Dec 27, 2022
8 min read
At Reverie Language Technologies, irrespective of who we are, where we are from, and the job positions we hold, we all work towards achieving the same goal with singular focus.
And, that is the mission based on which Reverie was founded: achieving language equality on the Indian Internet in the digital medium, especially the Internet in order to benefit the vastly ignored local-language customer base.
We might work as a single unit trying to solve this hard problem with language technologies and multilingual solutions. But, it takes more to achieve this mission.
To achieve language equality on the Indian Internet, there are three key factors to be considered:
- Robust language ecosystem
- Affordable, language-friendly devices
- Availability and reach of local-language content on the Internet
Robust language ecosystem
Localisation of content on the Internet is heavily dependent on the accessibility of a robust infrastructure that enables available language technologies to aid in content transformation.

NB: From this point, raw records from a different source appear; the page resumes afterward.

Record lines_sound (f : conv_ftl) : Prop := {
  ln_places : exists q, f.(cf_lm).(victim_line_pq) = Some q /\
    pqueue_is_valid q f.(cf_lm).(lm_lines) = Ok true /\
    f.(cf_lm).(free_line_list) ++ f.(cf_lm).(full_line_list) ++ pq_list q ++
      option_list f.(cf_wp).(wp_curline) ++ option_list f.(cf_gc_wp).(wp_curline)
      ≡ₚ zrange 0 (cf_sp f).(tt_lines) /\
    f.(cf_lm).(free_line_cnt) = zlen f.(cf_lm).(free_line_list) /\
    f.(cf_lm).(full_line_cnt) = zlen f.(cf_lm).(full_line_list) /\
    f.(cf_lm).(victim_line_cnt) = zlen (pq_list q) /\
    forall b x, b ∈ pq_list q -> in_line (cf_sp f) x ->
      page_at f b x = Ok PG_VALID \/ page_at f b x = Ok PG_INVALID;
  ln_counts b l : f.(cf_lm).(lm_lines) !! b = Some l ->
    l.(ln_vpc) = zcount (fun x => bool_decide (page_at f b x = Ok PG_VALID)) (coords (cf_sp f)) /\
    l.(ln_ipc) = zcount (fun x => bool_decide (page_at f b x = Ok PG_INVALID)) (coords (cf_sp f));
  ln_free b x : b ∈ f.(cf_lm).(free_line_list) -> in_line (cf_sp f) x -> page_at f b x = Ok PG_FREE;
  ln_full b x : b ∈ f.(cf_lm).(full_line_list) -> in_line (cf_sp f) x -> page_at f b x = Ok PG_VALID
}.

Section view.
Context `{CC : ChanConfig}.

Lemma page_status_at f b x :
  dev_ok f.(cf_ssd) -> at_page f b x -> page_status f (ppa_at b x) = Ok (pst f.(cf_ssd) b x).
Proof.
  intros Hd Hat. destruct (get_pg_ok f.(cf_ssd) b x) as (blk & g & _ & _ & _ & _ & Eg & Est);
    [apply Hd|by apply in_dev_at|]. unfold page_status. by rewrite Eg, Est.
Qed.

Lemma valid_ppa_in_dev f p : in_dev (cf_sp f) p -> valid_ppa f p = true.
Proof.
  intros (H1 & H2 & H3 & H4 & H5 & _). unfold valid_ppa.
  repeat (rewrite (proj2 (Z.ltb_ge _ _)) by lia; rewrite (proj2 (Z.leb_gt _ _)) by lia; simpl). done.
Qed.

Lemma in_dev_ppa_at_inv f p :
  dev_ok f.(cf_ssd) -> in_dev (cf_sp f) p ->
  exists b x, p = ppa_at b x /\ at_page f b x.
Proof.
  intros Hd (H1 & H2 & H3 & H4 & H5 & H6). pose proof (do_pls _ Hd) as Hpl. fold (cf_sp f) in Hpl.
  exists (p_blk p), (p_ch p, p_lun p, p_pg p). split; [|unfold at_page, in_line, c_ch, c_lun, c_pg; simpl; lia].
  destruct p; unfold ppa_at, c_ch, c_lun, c_pg; simpl in *. f_equal; lia.
Qed.

Lemma mapping_sound_ok f : conv_ok None None f -> maps_ok None [] None f -> mapping_sound f.
Proof.
  intros Hf Hm. pose proof (cv_dev _ _ _ Hf) as Hd. split.
  - intros lpn p Hp Hmap. unfold get_maptbl_ent, aget, of_opt in Hp.
    destruct (maptbl f !! lpn) as [p'|] eqn:E; [|done]. injection Hp as ->.
    destruct (mp_fwd _ _ _ _ Hm lpn p) as (b & x & Hat & -> & [Hlive _] & Hr); [done|done|done|].
    split; [by apply valid_ppa_in_dev, in_dev_at|]. rewrite page_status_at, Hlive by done.
    split; [done|]. by apply get_rmap_ent_ok.
  - intros p Hin Hst. destruct (in_dev_ppa_at_inv f p Hd Hin) as (b & x & -> & Hat).
    rewrite page_status_at in Hst by done. injection Hst as Hst.
    destruct (mp_bwd _ _ _ _ Hm b x Hat) as (lpn & _ & Hr & Et); [split; [done|by intros [? _]]|].
    exists lpn. split; [by apply get_rmap_ent_ok|by apply aget_Some].
Qed.

Lemma page_count_ok f b st :
  dev_ok f.(cf_ssd) -> 0 <= b < (cf_sp f).(blks_per_pl) ->
  zcount (fun x => bool_decide (page_at f b x = Ok st)) (coords (cf_sp f)) = line_count st f.(cf_ssd) b.
Proof.
  intros Hd Hb. apply zcount_ext. intros x Hx%elem_of_coords; [|apply Hd].
  unfold page_at. rewrite page_status_at by done. unfold is_st.
  destruct (Z.eqb_spec (pst (cf_ssd f) b x) st) as [->|Hne]; [by apply bool_decide_eq_true|].
  apply bool_decide_eq_false. congruence.
Qed.

Lemma lines_sound_ok f : conv_ok None None f -> lines_sound f.
Proof.
  intros Hf. pose proof (cv_dev _ _ _ Hf) as Hd. pose proof (cv_mgmt _ _ _ Hf) as Hm.
  destruct (mo_pq _ _ _ Hm) as (q & Eq & Hq & _).
  destruct (pq_list_spec _ _ Hq) as (Hnd & Hlen & Hin).
  assert (forall b, in_victims (cf_lm f) b <-> b ∈ pq_list q) as Hvic.
  { intros b. unfold in_victims. by rewrite Eq, Hin. }
  assert (forall b, in_victims (cf_lm f) b -> 0 <= b < (cf_sp f).(blks_per_pl)) as Hvr
    by (intros b; eapply mo_victim_range; done).
  assert (forall b x, 0 <= b < (cf_sp f).(blks_per_pl) -> in_line (cf_sp f) x ->
    page_at f b x = Ok (pst f.(cf_ssd) b x)) as Hpg by (intros; by apply page_status_at).
  assert (forall b, b ∈ elsewhere (held None f) (cf_lm f) -> 0 <= b < (cf_sp f).(blks_per_pl)) as Hre
    by apply Hm.
  split.
  - exists q. split; [done|]. split; [by apply pq_ok_valid|].
    split; [|split; [apply Hm|split; [apply Hm|split]]].
    + apply NoDup_Permutation.
      * pose proof (mo_nodup _ _ _ Hm) as Hn. unfold elsewhere, held in Hn. simpl in Hn. rewrite app_nil_r in Hn.
        rewrite (app_assoc (full_line_list _)), (Permutation_app_comm (full_line_list _)), <- app_assoc.
        rewrite (Permutation_app_swap_app (free_line_list _)). apply NoDup_app. split; [done|]. split; [|done].
        intros b Hb%Hvic. intros Hb2. eapply (mo_disj _ _ _ Hm b Hb). unfold elsewhere, held. simpl.
        by rewrite app_nil_r.
      * apply NoDup_zrange.
      * intros b. rewrite elem_of_zrange. 
        pose proof (po_tt_lines _ (do_params _ Hd)) as Htl. rewrite (do_pls _ Hd), Z.mul_1_r in Htl.
        fold (cf_sp f) in Htl. rewrite Htl.
        assert (b ∈ free_line_list (cf_lm f) ++ full_line_list (cf_lm f) ++ pq_list q ++
          option_list (wp_curline (cf_wp f)) ++ option_list (wp_curline (cf_gc_wp f)) <->
          b ∈ elsewhere (held None f) (cf_lm f) \/ in_victims (cf_lm f) b) as ->.
        { rewrite Hvic. unfold elsewhere, held. simpl. rewrite app_nil_r, !elem_of_app. tauto. }
        split; [intros [?|?]; auto|]. apply (mo_cover _ _ _ Hm).
    + by rewrite (mo_victim_cnt _ _ _ Hm q Eq), Hlen.
    + intros b x Hb Hx. apply Hvic in Hb. rewrite Hpg by auto.
      pose proof (cv_victim _ _ _ Hf b x Hb Hx). destruct (do_st _ Hd b x) as [?|[->| ->]]; [by auto|done|done|by right|by left].
  - intros b l E. destruct (cv_line _ _ _ Hf b l E) as [-> ->]; [done|].
    assert (0 <= b < blks_per_pl (cf_sp f)).
    { apply zlookup_Some_range in E. destruct (mo_len _ _ _ Hm) as [<- _]. done. }
    by rewrite !page_count_ok.
  - intros b x Hb Hx. rewrite Hpg; [|apply Hre; unfold elsewhere; rewrite !elem_of_app; by left|done].
    by rewrite (cv_free _ _ _ Hf b x Hb Hx).
  - intros b x Hb Hx. rewrite Hpg; [|apply Hre; unfold elsewhere; rewrite !elem_of_app; by right; left|done].
    by rewrite (cv_full _ _ _ Hf b x Hb Hx).
Qed.
End view.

Globalisation, localisation, internationalisation, translation, and transliteration are some of the language services that current language industry leaders provide. Collectively, these services make up for a well-rounded language market infrastructure for catering to the local-language audience. Such services require high-precision sub-specialties, expertise, and advanced software to support the delivery of accurate and relevant language solutions.
Language industry stakeholders
Language service providers (LSPs) help make businesses’ products and services available to the multilingual audience. They offer expertise on language, customs, and culture of target markets. These service providers adapt both written text and spoken information to a wide variety of local-language consumers.
The evolving language technologies enable software developers to create tools for multilingual content mining, speech recognition, translation memories, machine translation, analytics, and more, which are crucial for a lesser time-to-market for organisations aiming to go multilingual.
Although the above-mentioned language technologies exist, manual intervention is imperative to maintaining the accuracy and nuances of languages. In-house localisation teams comprising linguists, interpreters, and translators work in tandem with LSPs to achieve accurate localisation of content.
Language publications, research analysts and training institutes are a fundamental part of the language industry. Researchers, academic programs, specialized publications, and training companies largely contribute to the language market infrastructure.
The Indian language market infrastructure is still evolving. Several Indian language service providers and language technology companies have found solid ground in the market. However, the lack of extensive corpus in Indian languages poses a heavy problem.
The Indian government also plays a crucial role in on-boarding millions of local-language literates in India digitally. Under the Digital India initiative, the government of India has launched a significant variety of policies and resources related to localisation and language solutions.
Adequate skill training
The advent of language technologies necessitates the skill training required to effectively operate and consume them.
Providing such skill training in local languages would ensure the inclusion of local-language users equipped with the knowledge and understanding of local languages that would be beneficial in building accurate language solutions.
The Indian government has already begun to take steps to train a targeted segment of the Indian population for availing employment opportunities in the IT/ITES sector.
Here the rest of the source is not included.